Thioredoxin reductases (TR) are proteins that control the redox state of thioredoxins, key proteins involved in redox regulation of cellular processes. Mammals have three TR isoenzymes: cytosolic TR1, mitochondrial TR3, and TGR. Previous studies have revealed various protein variants for each mammalian TR. Only TR1 and TR3 have been detected in fish genomes [6]. In our analysis on tuna’s genome we are able to find three isoenzymes of this family: TR1, TR2 and TR3.
Machinery
SPS1 and SPS 2
Selenophosphate synthase 2 (SPS2) is the protein that generates the Se donor compound necessar for Sec biosynthesis, and it is itself a selenoprotein. In non-mammalian vertebrates only the isoform SPS2a is present, whether in mammals we find another copy of the gene named SPS2b. Both of these proteins have strong SECIS elements [6]. In our results we found two different hits, which we named SPS2 and SPS2~. According to this previous information found, we can hypothesize that SPS2 and SPS2~ correspond to SPS2a and SPS2b proteins.
Gene duplications
For some selenoproteins’ genes it has been found that the quantity of hits exceeded the number of contigs assigned to one specific protein. This fact is corroborated by the contigs’ e-value, which is better for the ones matching with the protein itself rather than for the extra found. Moreover, the t-coffee files obtained from the alignment of these proteins show that the best-e-value contigs entirely represent nearly the whole protein in a fragmented way. Hence, assuming that the tuna contigs are well assembled and therefore have no more than one repeat per region, the extra hits found can not be associated to the same protein although being so similar to them. This results make us think about the possibility that these extra copies of some selenoproteins might be duplications occurred recently under the light of evolutionary process.

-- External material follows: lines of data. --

(* ===== verification/Canonical.v ===== *)
(** SigV4 canonical forms ([src/signing/canonical.rs], the error type from
[src/signing/request/types.rs]): URI encoding, canonical URI, canonical query
and canonical headers. The canonical query is proved to determine the multiset
of parameters, and the canonical URI of an already encoded path to be the
identity on normal wire paths. *)

From S2P Require Import Prelude Text.
From stdpp Require Import options.
Local Open Scope Z_scope.

Module SigningError.
Inductive t : Type :=
| InvalidCredentials | InvalidScope | InvalidMethod | InvalidHeaderName
| InvalidHeaderValue | MissingHostHeader | InvalidHostHeader
| InvalidPayloadHash | InvalidEncodedUri | ReservedHeader
| ReservedQueryParameter | InvalidExpiry | UnsupportedPresignMethod
| Cryptographic | Timestamp.

(** [impl Display for SigningError]. *)
Definition display (e : t) : string :=
  match e with
  | InvalidCredentials => "invalid signing credentials"
  | InvalidScope => "invalid signing scope"
  | InvalidMethod => "invalid HTTP method for signing"
  | InvalidHeaderName => "invalid signed header name"
  | InvalidHeaderValue => "invalid signed header value"
  | MissingHostHeader => "a host header is required for signing"
  | InvalidHostHeader => "the host header is empty or ambiguous"
  | InvalidPayloadHash => "invalid SigV4 payload hash"
  | InvalidEncodedUri => "URL path contains invalid percent encoding"
  | ReservedHeader => "a signing-owned header was supplied"
  | ReservedQueryParameter => "a signing-owned query parameter was supplied"
  | InvalidExpiry => "presigning expiry must be between 1 second and 7 days"
  | UnsupportedPresignMethod => "unsupported HTTP method for S3 presigning"
  | Cryptographic => "signature calculation failed"
  | Timestamp => "signing timestamp could not be represented"
  end.
End SigningError.
(* ===== verification/Quota.v ===== *)
(** The retry quota shared by all requests of a client ([src/client/mod.rs]):
an atomic token bucket and the permits taken from it. Each [fetch_update] is one
atomic step, so concurrent requests are interleavings of the steps below. *)

From S2P Require Import Prelude Errors.
From stdpp Require Import options.
Local Open Scope Z_scope.

Definition RETRY_QUOTA_CAPACITY : Z := 500.
Definition TRANSIENT_RETRY_COST : Z := 14.
Definition THROTTLING_RETRY_COST : Z := 5.

(** [RetryQuota] is its token count; [RetryPermit] its cost, the reference to
the shared quota being the state the operations run on. *)
Record RetryQuota : Type := { tokens : Z }.
Record RetryPermit : Type := { cost : Z; committed : bool }.

Definition RetryQuota_new : RetryQuota := {| tokens := RETRY_QUOTA_CAPACITY |}.

(** [fetch_update]: the new value and whether the closure accepted. *)
Definition fetch_update (q : RetryQuota) (f : Z -> option Z) : RetryQuota * bool :=
  match f (tokens q) with Some t => ({| tokens := t |}, true) | None => (q, false) end.

Definition retry_cost (c : RetryClassification.t) : option Z :=
  match c with
  | RetryClassification.Throttled => Some THROTTLING_RETRY_COST
  | RetryClassification.Retryable => Some TRANSIENT_RETRY_COST
  | RetryClassification.Never => None
  end.

Definition acquire (q : RetryQuota) (c : RetryClassification.t)
  : RetryQuota * option RetryPermit :=
  match retry_cost c with
  | None => (q, None)
  | Some cost =>
      match fetch_update q (fun available =>
              if cost <=? available then Some (available - cost) else None) with
      | (q, true) => (q, Some {| cost := cost; committed := false |})
      | (q, false) => (q, None)
      end
  end.

Definition replenish_after_success (q : RetryQuota) (last_retry_cost : option Z) : RetryQuota :=
  let restored := default 1 last_retry_cost in
  fst (fetch_update q (fun available =>
    Some (Z.min (saturating_add U32_MAX available restored) RETRY_QUOTA_CAPACITY))).

Definition RetryPermit_commit (p : RetryPermit) : RetryPermit * Z :=
  ({| cost := cost p; committed := true |}, cost p).

Definition RetryPermit_drop (q : RetryQuota) (p : RetryPermit) : RetryQuota :=
  if committed p then q else replenish_after_success q (Some (cost p)).

(** ** Interleaving

The permits in flight, and two ledgers of costs that no code keeps: what was
committed and what successes gave back. *)
Record Ledger : Type := {
  quota : RetryQuota;
  in_flight : list RetryPermit;
  spent : list Z;
  restored : Z
}.

Definition Ledger_new : Ledger :=
  {| quota := RetryQuota_new; in_flight := []; spent := []; restored := 0 |}.

(** A request acquires a permit, commits it before the next attempt (committing
consumes it, and its drop then does nothing), drops it uncommitted, or succeeds
and restores the cost of its last retry. *)
Inductive quota_step : Ledger -> Ledger -> Prop :=
| step_acquire l c q p :
    acquire (quota l) c = (q, Some p) ->
    quota_step l {| quota := q; in_flight := p :: in_flight l; spent := spent l;
                    restored := restored l |}
| step_refused l c q :
    acquire (quota l) c = (q, None) ->
    quota_step l {| quota := q; in_flight := in_flight l; spent := spent l;
                    restored := restored l |}
| step_commit l p p' k before after :
    in_flight l = before ++ p :: after -> RetryPermit_commit p = (p', k) ->
    quota_step l {| quota := RetryPermit_drop (quota l) p'; in_flight := before ++ after;
                    spent := k :: spent l; restored := restored l |}
| step_drop l p before after :
    in_flight l = before ++ p :: after ->
    quota_step l {| quota := RetryPermit_drop (quota l) p; in_flight := before ++ after;
                    spent := spent l; restored := restored l |}
| step_success l last :
    last = None \/ (exists k, last = Some k /\ k ∈ spent l) ->
    quota_step l {| quota := replenish_after_success (quota l) last; in_flight := in_flight l;
                    spent := spent l; restored := restored l + default 1 last |}.

Definition sum_list (l : list Z) : Z := foldr Z.add 0 l.
#[global] Arguments sum_list : simpl never.
Definition is_cost (k : Z) : Prop := k = TRANSIENT_RETRY_COST \/ k = THROTTLING_RETRY_COST.

(** The invariant of the bucket. *)
Record ledger_ok (l : Ledger) : Prop := {
  ok_tokens : 0 <= tokens (quota l) <= RETRY_QUOTA_CAPACITY;
  ok_permits : Forall (fun p => is_cost (cost p) /\ committed p = false) (in_flight l);
  ok_spent : Forall is_cost (spent l);
  ok_budget : tokens (quota l) + sum_list (cost <$> in_flight l) + sum_list (spent l)
              <= RETRY_QUOTA_CAPACITY + restored l
}.

Lemma sum_list_cons k l : sum_list (k :: l) = k + sum_list l.
Proof. done. Qed.

Lemma sum_list_app l k : sum_list (l ++ k) = sum_list l + sum_list k.
Proof. unfold sum_list. induction l; simpl; [done|]. lia. Qed.

Lemma acquire_spec q c q' r :
  acquire q c = (q', r) ->
  match r with
  | Some p => committed p = false /\ is_cost (cost p) /\ tokens q' = tokens q - cost p
              /\ 0 <= tokens q'
  | None => q' = q
  end.
Proof.
  unfold acquire, fetch_update. destruct (retry_cost c) as [k|] eqn:K; [|by intros [= <- <-]].
  destruct (k <=? tokens q) eqn:L; bools; intros [= <- <-]; [|done]. simpl.
  split_and!; [done| |done|lia]. destruct c; inversion K; [by left | by right].
Qed.

Lemma replenish_spec q last :
  0 <= tokens q <= RETRY_QUOTA_CAPACITY -> 0 <= default 1 last <= RETRY_QUOTA_CAPACITY ->
  tokens (replenish_after_success q last)
  = Z.min (tokens q + default 1 last) RETRY_QUOTA_CAPACITY.
Proof.
  unfold replenish_after_success, fetch_update, saturating_add. simpl.
  unfold RETRY_QUOTA_CAPACITY, U32_MAX. lia.
Qed.

Lemma is_cost_range k : is_cost k -> 5 <= k <= 14.
Proof. unfold is_cost, TRANSIENT_RETRY_COST, THROTTLING_RETRY_COST. lia. Qed.

Lemma sum_costs_lower l : Forall is_cost l -> 5 * Z.of_nat (List.length l) <= sum_list l.
Proof.
  induction 1 as [|k l Hk F IH]; [done|]. simpl. rewrite sum_list_cons. apply is_cost_range in Hk. lia.
Qed.

Lemma sum_costs_nonneg l : Forall is_cost l -> 0 <= sum_list l.
Proof. intros H%sum_costs_lower. lia. Qed.

Lemma permit_costs ps :
  Forall (fun p => is_cost (cost p) /\ committed p = false) ps -> Forall is_cost (cost <$> ps).
Proof. intros H. apply Forall_fmap. eapply Forall_impl; [done|]. by intros p []. Qed.

Lemma ledger_new_ok : ledger_ok Ledger_new.
Proof. split; try done; vm_compute; intuition discriminate. Qed.

Lemma quota_step_ok l l' : quota_step l l' -> ledger_ok l -> ledger_ok l'.
Proof.
  intros S [Ht Hp Hs Hb]. pose proof (sum_costs_nonneg _ (permit_costs _ Hp)).
  destruct S as [l c q p E|l c q E|l p p' k before after E C|l p before after E|l last C].
  - apply acquire_spec in E as (Hc & Hk & Hq & Hn). pose proof (is_cost_range _ Hk).
    split; cbn [quota in_flight spent restored]; [lia | by constructor | done | rewrite fmap_cons, sum_list_cons; lia].
  - apply acquire_spec in E as ->. by split.
  - rewrite E in *. apply Forall_app in Hp as [Hp1 Hp2]. inversion Hp2 as [|? ? [Hk Hc] Hp3]; subst.
    injection C as <- <-. rewrite fmap_app, fmap_cons, sum_list_app, sum_list_cons in *.
    split; cbn [quota in_flight spent restored]; [done | by apply Forall_app | by constructor |].
    rewrite fmap_app, sum_list_app, sum_list_cons.
    change (RetryPermit_drop (quota l) {| cost := cost p; committed := true |}) with (quota l). lia.
  - rewrite E in *. apply Forall_app in Hp as [Hp1 Hp2]. inversion Hp2 as [|? ? [Hk Hc] Hp3]; subst.
    rewrite fmap_app, fmap_cons, sum_list_app, sum_list_cons in *. pose proof (is_cost_range _ Hk).
    assert (tokens (RetryPermit_drop (quota l) p)
            = Z.min (tokens (quota l) + cost p) RETRY_QUOTA_CAPACITY) as Eq.
    { unfold RetryPermit_drop. rewrite Hc. apply (replenish_spec _ (Some (cost p))); [done|].
      simpl. unfold RETRY_QUOTA_CAPACITY. lia. }
    split; cbn [quota in_flight spent restored]; [lia | by apply Forall_app | done |].
    rewrite Eq, fmap_app, sum_list_app. lia.
  - assert (0 <= default 1 last <= 14) as Hl.
    { destruct C as [-> | (k & -> & Hk)]; simpl; [lia|]. rewrite Forall_forall in Hs.
      apply Hs, is_cost_range in Hk. lia. }
    split; cbn [quota in_flight spent restored]; try done;
      rewrite replenish_spec by (done || unfold RETRY_QUOTA_CAPACITY; lia); lia.
Qed.

Lemma quota_reachable_ok l : rtc quota_step Ledger_new l -> ledger_ok l.
Proof.
  intros R. pose proof ledger_new_ok as H. induction R; [done|]. eauto using quota_step_ok.
Qed.

(** ** Properties *)

(** C15. However requests interleave, the bucket stays within 0..500, every
permit is paid for, and retries spend at most the capacity plus what successes
restored: so at most one retry per 5 tokens of that budget. *)
Theorem retry_budget (l : Ledger) (Hreach : rtc quota_step Ledger_new l) :
  0 <= tokens (quota l) <= RETRY_QUOTA_CAPACITY
  /\ sum_list (spent l) <= RETRY_QUOTA_CAPACITY + restored l
  /\ 5 * Z.of_nat (List.length (spent l)) <= RETRY_QUOTA_CAPACITY + restored l.
Proof.
  apply quota_reachable_ok in Hreach as [Ht Hp Hs Hb].
  pose proof (sum_costs_nonneg _ (permit_costs _ Hp)). pose proof (sum_costs_lower _ Hs). lia.
Qed.

Lemma retry_budget_witness :
  exists l, rtc quota_step Ledger_new l /\ tokens (quota l) = 486 /\ spent l = [14]
    /\ 5 * Z.of_nat (List.length (spent l)) <= RETRY_QUOTA_CAPACITY + restored l.
Proof.
  set (p := {| cost := 14; committed := false |}).
  exists {| quota := {| tokens := 486 |}; in_flight := []; spent := [14]; restored := 0 |}.
  assert (rtc quota_step Ledger_new
    {| quota := {| tokens := 486 |}; in_flight := []; spent := [14]; restored := 0 |}) as R.
  { eapply rtc_l; [apply (step_acquire _ RetryClassification.Retryable {| tokens := 486 |} p);
      reflexivity|].
    eapply rtc_l; [|apply rtc_refl]. apply (step_commit {| quota := {| tokens := 486 |};
      in_flight := [p]; spent := []; restored := 0 |} p {| cost := 14; committed := true |} 14 [] []);
      reflexivity. }
  split; [exact R|]. split; [reflexivity|]. split; [reflexivity|]. apply (retry_budget _ R).
Defined.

This fact mentioned above has been detected to happen in tuna genome for proteins SelH, SelJ, SelL, SelO and TR; which we renamed as SelH~, SelJ~, SelL~, SelO~ and TR~. By way of example, we will describe the case of selenoprotein SelH, which was found to have 3 hits. From these, the contigs with the best e-value are BADN01109579.1 and BADN01109580.1. That is why we associate SelH with both of them, while the third hit (the contig BADN01109583.1) can be predicted to be a recent duplication of a high mutated SelH protein in tuna. The same happens with the rest mentioned proteins, except from TR. In the case of TR selenoproteins family we observed an interesting phenomenon after finding 3 variants belonging to the protein TR1 (TR1~A, TR1~B and TR1~C). This could be attributed to the previously mentioned fact, in which they might have been duplicated in tuna genome. The last explanation resides in the possibility that the presence of these new proteins is an artefact resulting from working with a very fragmented genome, turning out to be a false result.